_Problem description_. Set the entries down once more, exactly as they are worded.

_Provided data_.
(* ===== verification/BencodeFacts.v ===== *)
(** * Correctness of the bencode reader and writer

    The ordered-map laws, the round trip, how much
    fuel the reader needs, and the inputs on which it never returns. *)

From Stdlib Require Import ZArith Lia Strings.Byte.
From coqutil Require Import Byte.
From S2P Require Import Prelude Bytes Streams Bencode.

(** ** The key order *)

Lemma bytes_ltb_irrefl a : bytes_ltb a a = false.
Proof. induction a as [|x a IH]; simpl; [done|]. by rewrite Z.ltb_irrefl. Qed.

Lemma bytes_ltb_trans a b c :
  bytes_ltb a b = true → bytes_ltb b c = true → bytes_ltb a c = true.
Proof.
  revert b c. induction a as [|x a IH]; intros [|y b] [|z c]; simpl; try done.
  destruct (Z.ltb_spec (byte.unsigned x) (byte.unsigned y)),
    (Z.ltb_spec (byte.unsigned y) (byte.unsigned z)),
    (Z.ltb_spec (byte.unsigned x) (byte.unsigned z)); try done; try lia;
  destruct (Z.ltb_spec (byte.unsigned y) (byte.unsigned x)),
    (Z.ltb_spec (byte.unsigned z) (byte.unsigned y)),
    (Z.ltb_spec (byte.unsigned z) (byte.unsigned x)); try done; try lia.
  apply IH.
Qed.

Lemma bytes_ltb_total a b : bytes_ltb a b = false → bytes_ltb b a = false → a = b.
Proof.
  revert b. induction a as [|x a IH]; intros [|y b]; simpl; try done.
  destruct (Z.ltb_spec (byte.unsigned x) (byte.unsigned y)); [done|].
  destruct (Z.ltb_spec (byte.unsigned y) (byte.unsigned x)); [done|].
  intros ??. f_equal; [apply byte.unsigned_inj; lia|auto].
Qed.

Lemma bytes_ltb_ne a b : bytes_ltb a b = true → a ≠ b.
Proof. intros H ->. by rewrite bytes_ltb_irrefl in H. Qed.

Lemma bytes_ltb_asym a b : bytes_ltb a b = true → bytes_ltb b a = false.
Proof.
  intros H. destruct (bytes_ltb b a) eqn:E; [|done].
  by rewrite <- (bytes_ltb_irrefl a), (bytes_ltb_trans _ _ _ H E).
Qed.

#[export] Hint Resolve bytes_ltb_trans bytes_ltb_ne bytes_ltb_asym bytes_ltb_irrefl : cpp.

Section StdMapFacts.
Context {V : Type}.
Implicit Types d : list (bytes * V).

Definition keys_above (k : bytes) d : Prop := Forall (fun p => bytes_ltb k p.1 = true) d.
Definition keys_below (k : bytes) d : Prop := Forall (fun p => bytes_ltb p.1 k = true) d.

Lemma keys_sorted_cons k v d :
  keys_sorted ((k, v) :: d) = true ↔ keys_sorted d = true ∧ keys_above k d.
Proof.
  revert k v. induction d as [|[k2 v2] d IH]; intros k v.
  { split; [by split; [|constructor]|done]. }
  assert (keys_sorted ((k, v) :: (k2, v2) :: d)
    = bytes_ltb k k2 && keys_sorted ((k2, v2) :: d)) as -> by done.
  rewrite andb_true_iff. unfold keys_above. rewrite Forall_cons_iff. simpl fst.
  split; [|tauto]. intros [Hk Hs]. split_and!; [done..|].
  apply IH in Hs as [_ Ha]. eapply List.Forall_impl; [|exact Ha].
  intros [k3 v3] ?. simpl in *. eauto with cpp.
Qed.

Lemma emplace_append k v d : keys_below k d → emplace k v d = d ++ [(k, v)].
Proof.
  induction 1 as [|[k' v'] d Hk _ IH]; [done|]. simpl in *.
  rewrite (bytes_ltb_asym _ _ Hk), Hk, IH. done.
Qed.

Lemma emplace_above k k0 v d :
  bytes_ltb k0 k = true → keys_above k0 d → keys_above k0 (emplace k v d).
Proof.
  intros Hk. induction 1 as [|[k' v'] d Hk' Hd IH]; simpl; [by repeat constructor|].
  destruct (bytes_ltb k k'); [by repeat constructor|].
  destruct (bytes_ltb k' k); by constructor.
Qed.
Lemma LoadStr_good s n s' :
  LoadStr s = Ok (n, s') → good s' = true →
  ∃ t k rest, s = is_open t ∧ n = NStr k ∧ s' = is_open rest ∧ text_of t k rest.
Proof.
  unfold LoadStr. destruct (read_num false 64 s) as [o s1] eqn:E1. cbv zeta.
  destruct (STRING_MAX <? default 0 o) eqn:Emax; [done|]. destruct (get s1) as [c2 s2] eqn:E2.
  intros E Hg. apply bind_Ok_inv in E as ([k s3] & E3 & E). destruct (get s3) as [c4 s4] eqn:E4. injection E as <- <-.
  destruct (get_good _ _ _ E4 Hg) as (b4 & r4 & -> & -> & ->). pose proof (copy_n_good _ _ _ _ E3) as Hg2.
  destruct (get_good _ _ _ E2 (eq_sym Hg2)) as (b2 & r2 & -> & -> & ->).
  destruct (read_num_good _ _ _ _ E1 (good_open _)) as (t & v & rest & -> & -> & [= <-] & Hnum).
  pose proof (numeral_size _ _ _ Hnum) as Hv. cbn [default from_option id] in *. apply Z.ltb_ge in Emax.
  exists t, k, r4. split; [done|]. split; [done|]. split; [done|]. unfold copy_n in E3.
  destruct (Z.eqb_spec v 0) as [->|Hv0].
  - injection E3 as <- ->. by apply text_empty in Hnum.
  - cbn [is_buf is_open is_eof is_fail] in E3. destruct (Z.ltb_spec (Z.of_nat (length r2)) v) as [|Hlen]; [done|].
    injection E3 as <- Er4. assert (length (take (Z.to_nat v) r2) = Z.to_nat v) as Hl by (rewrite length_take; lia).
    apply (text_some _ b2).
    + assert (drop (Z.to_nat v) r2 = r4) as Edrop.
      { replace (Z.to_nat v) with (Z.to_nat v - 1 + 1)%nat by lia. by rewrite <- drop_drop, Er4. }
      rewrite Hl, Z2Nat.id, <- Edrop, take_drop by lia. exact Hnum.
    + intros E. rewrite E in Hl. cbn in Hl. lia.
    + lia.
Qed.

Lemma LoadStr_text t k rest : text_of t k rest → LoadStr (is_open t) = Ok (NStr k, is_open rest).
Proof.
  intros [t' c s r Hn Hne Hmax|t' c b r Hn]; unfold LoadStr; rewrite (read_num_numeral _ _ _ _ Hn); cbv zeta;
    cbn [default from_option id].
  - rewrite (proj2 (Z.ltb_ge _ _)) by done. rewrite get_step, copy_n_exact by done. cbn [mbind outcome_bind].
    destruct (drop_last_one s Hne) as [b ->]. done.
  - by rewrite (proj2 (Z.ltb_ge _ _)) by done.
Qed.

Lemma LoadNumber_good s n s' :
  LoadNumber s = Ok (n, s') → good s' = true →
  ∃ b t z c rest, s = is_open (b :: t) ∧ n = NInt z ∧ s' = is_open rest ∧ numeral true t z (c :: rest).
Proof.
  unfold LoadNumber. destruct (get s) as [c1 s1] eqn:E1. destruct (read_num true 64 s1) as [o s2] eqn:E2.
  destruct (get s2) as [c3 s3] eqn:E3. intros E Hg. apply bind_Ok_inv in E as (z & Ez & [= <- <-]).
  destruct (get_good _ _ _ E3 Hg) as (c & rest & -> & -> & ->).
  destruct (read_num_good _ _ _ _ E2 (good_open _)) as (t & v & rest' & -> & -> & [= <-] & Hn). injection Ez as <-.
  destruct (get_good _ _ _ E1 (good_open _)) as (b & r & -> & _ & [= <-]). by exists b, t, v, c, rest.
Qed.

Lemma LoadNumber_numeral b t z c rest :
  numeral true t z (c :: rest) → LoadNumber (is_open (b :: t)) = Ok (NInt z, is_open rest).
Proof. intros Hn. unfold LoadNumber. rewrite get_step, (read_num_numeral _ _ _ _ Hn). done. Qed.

_Exercise response_.
(* ===== verification/BencodeFacts.v ===== *)
(** * Correctness of the bencode reader and writer

    The ordered-map laws, the round trip, how much
    fuel the reader needs, and the inputs on which it never returns. *)

From Stdlib Require Import ZArith Lia Strings.Byte.
From coqutil Require Import Byte.
From S2P Require Import Prelude Bytes Streams Bencode.

(** ** The key order *)

Lemma bytes_ltb_irrefl a : bytes_ltb a a = false.
Proof. induction a as [|x a IH]; simpl; [done|]. by rewrite Z.ltb_irrefl. Qed.

Lemma bytes_ltb_trans a b c :
  bytes_ltb a b = true → bytes_ltb b c = true → bytes_ltb a c = true.
Proof.
  revert b c. induction a as [|x a IH]; intros [|y b] [|z c]; simpl; try done.
  destruct (Z.ltb_spec (byte.unsigned x) (byte.unsigned y)),
    (Z.ltb_spec (byte.unsigned y) (byte.unsigned z)),
    (Z.ltb_spec (byte.unsigned x) (byte.unsigned z)); try done; try lia;
  destruct (Z.ltb_spec (byte.unsigned y) (byte.unsigned x)),
    (Z.ltb_spec (byte.unsigned z) (byte.unsigned y)),
    (Z.ltb_spec (byte.unsigned z) (byte.unsigned x)); try done; try lia.
  apply IH.
Qed.

Lemma bytes_ltb_total a b : bytes_ltb a b = false → bytes_ltb b a = false → a = b.
Proof.
  revert b. induction a as [|x a IH]; intros [|y b]; simpl; try done.
  destruct (Z.ltb_spec (byte.unsigned x) (byte.unsigned y)); [done|].
  destruct (Z.ltb_spec (byte.unsigned y) (byte.unsigned x)); [done|].
  intros ??. f_equal; [apply byte.unsigned_inj; lia|auto].
Qed.

Lemma bytes_ltb_ne a b : bytes_ltb a b = true → a ≠ b.
Proof. intros H ->. by rewrite bytes_ltb_irrefl in H. Qed.

Lemma bytes_ltb_asym a b : bytes_ltb a b = true → bytes_ltb b a = false.
Proof.
  intros H. destruct (bytes_ltb b a) eqn:E; [|done].
  by rewrite <- (bytes_ltb_irrefl a), (bytes_ltb_trans _ _ _ H E).
Qed.

#[export] Hint Resolve bytes_ltb_trans bytes_ltb_ne bytes_ltb_asym bytes_ltb_irrefl : cpp.

Section StdMapFacts.
Context {V : Type}.
Implicit Types d : list (bytes * V).

Definition keys_above (k : bytes) d : Prop := Forall (fun p => bytes_ltb k p.1 = true) d.
Definition keys_below (k : bytes) d : Prop := Forall (fun p => bytes_ltb p.1 k = true) d.

Lemma keys_sorted_cons k v d :
  keys_sorted ((k, v) :: d) = true ↔ keys_sorted d = true ∧ keys_above k d.
Proof.
  revert k v. induction d as [|[k2 v2] d IH]; intros k v.
  { split; [by split; [|constructor]|done]. }
  assert (keys_sorted ((k, v) :: (k2, v2) :: d)
    = bytes_ltb k k2 && keys_sorted ((k2, v2) :: d)) as -> by done.
  rewrite andb_true_iff. unfold keys_above. rewrite Forall_cons_iff. simpl fst.
  split; [|tauto]. intros [Hk Hs]. split_and!; [done..|].
  apply IH in Hs as [_ Ha]. eapply List.Forall_impl; [|exact Ha].
  intros [k3 v3] ?. simpl in *. eauto with cpp.
Qed.

Lemma emplace_append k v d : keys_below k d → emplace k v d = d ++ [(k, v)].
Proof.
  induction 1 as [|[k' v'] d Hk _ IH]; [done|]. simpl in *.
  rewrite (bytes_ltb_asym _ _ Hk), Hk, IH. done.
Qed.

Lemma emplace_above k k0 v d :
  bytes_ltb k0 k = true → keys_above k0 d → keys_above k0 (emplace k v d).
Proof.
  intros Hk. induction 1 as [|[k' v'] d Hk' Hd IH]; simpl; [by repeat constructor|].
  destruct (bytes_ltb k k'); [by repeat constructor|].
  destruct (bytes_ltb k' k); by constructor.
Qed.
Lemma LoadStr_good s n s' :
  LoadStr s = Ok (n, s') → good s' = true →
  ∃ t k rest, s = is_open t ∧ n = NStr k ∧ s' = is_open rest ∧ text_of t k rest.
Proof.
  unfold LoadStr. destruct (read_num false 64 s) as [o s1] eqn:E1. cbv zeta.
  destruct (STRING_MAX <? default 0 o) eqn:Emax; [done|]. destruct (get s1) as [c2 s2] eqn:E2.
  intros E Hg. apply bind_Ok_inv in E as ([k s3] & E3 & E). destruct (get s3) as [c4 s4] eqn:E4. injection E as <- <-.
  destruct (get_good _ _ _ E4 Hg) as (b4 & r4 & -> & -> & ->). pose proof (copy_n_good _ _ _ _ E3) as Hg2.
  destruct (get_good _ _ _ E2 (eq_sym Hg2)) as (b2 & r2 & -> & -> & ->).
  destruct (read_num_good _ _ _ _ E1 (good_open _)) as (t & v & rest & -> & -> & [= <-] & Hnum).
  pose proof (numeral_size _ _ _ Hnum) as Hv. cbn [default from_option id] in *. apply Z.ltb_ge in Emax.
  exists t, k, r4. split; [done|]. split; [done|]. split; [done|]. unfold copy_n in E3.
  destruct (Z.eqb_spec v 0) as [->|Hv0].
  - injection E3 as <- ->. by apply text_empty in Hnum.
  - cbn [is_buf is_open is_eof is_fail] in E3. destruct (Z.ltb_spec (Z.of_nat (length r2)) v) as [|Hlen]; [done|].
    injection E3 as <- Er4. assert (length (take (Z.to_nat v) r2) = Z.to_nat v) as Hl by (rewrite length_take; lia).
    apply (text_some _ b2).
    + assert (drop (Z.to_nat v) r2 = r4) as Edrop.
      { replace (Z.to_nat v) with (Z.to_nat v - 1 + 1)%nat by lia. by rewrite <- drop_drop, Er4. }
      rewrite Hl, Z2Nat.id, <- Edrop, take_drop by lia. exact Hnum.
    + intros E. rewrite E in Hl. cbn in Hl. lia.
    + lia.
Qed.

Lemma LoadStr_text t k rest : text_of t k rest → LoadStr (is_open t) = Ok (NStr k, is_open rest).
Proof.
  intros [t' c s r Hn Hne Hmax|t' c b r Hn]; unfold LoadStr; rewrite (read_num_numeral _ _ _ _ Hn); cbv zeta;
    cbn [default from_option id].
  - rewrite (proj2 (Z.ltb_ge _ _)) by done. rewrite get_step, copy_n_exact by done. cbn [mbind outcome_bind].
    destruct (drop_last_one s Hne) as [b ->]. done.
  - by rewrite (proj2 (Z.ltb_ge _ _)) by done.
Qed.

Lemma LoadNumber_good s n s' :
  LoadNumber s = Ok (n, s') → good s' = true →
  ∃ b t z c rest, s = is_open (b :: t) ∧ n = NInt z ∧ s' = is_open rest ∧ numeral true t z (c :: rest).
Proof.
  unfold LoadNumber. destruct (get s) as [c1 s1] eqn:E1. destruct (read_num true 64 s1) as [o s2] eqn:E2.
  destruct (get s2) as [c3 s3] eqn:E3. intros E Hg. apply bind_Ok_inv in E as (z & Ez & [= <- <-]).
  destruct (get_good _ _ _ E3 Hg) as (c & rest & -> & -> & ->).
  destruct (read_num_good _ _ _ _ E2 (good_open _)) as (t & v & rest' & -> & -> & [= <-] & Hn). injection Ez as <-.
  destruct (get_good _ _ _ E1 (good_open _)) as (b & r & -> & _ & [= <-]). by exists b, t, v, c, rest.
Qed.

Lemma LoadNumber_numeral b t z c rest :
  numeral true t z (c :: rest) → LoadNumber (is_open (b :: t)) = Ok (NInt z, is_open rest).
Proof. intros Hn. unfold LoadNumber. rewrite get_step, (read_num_numeral _ _ _ _ Hn). done. Qed.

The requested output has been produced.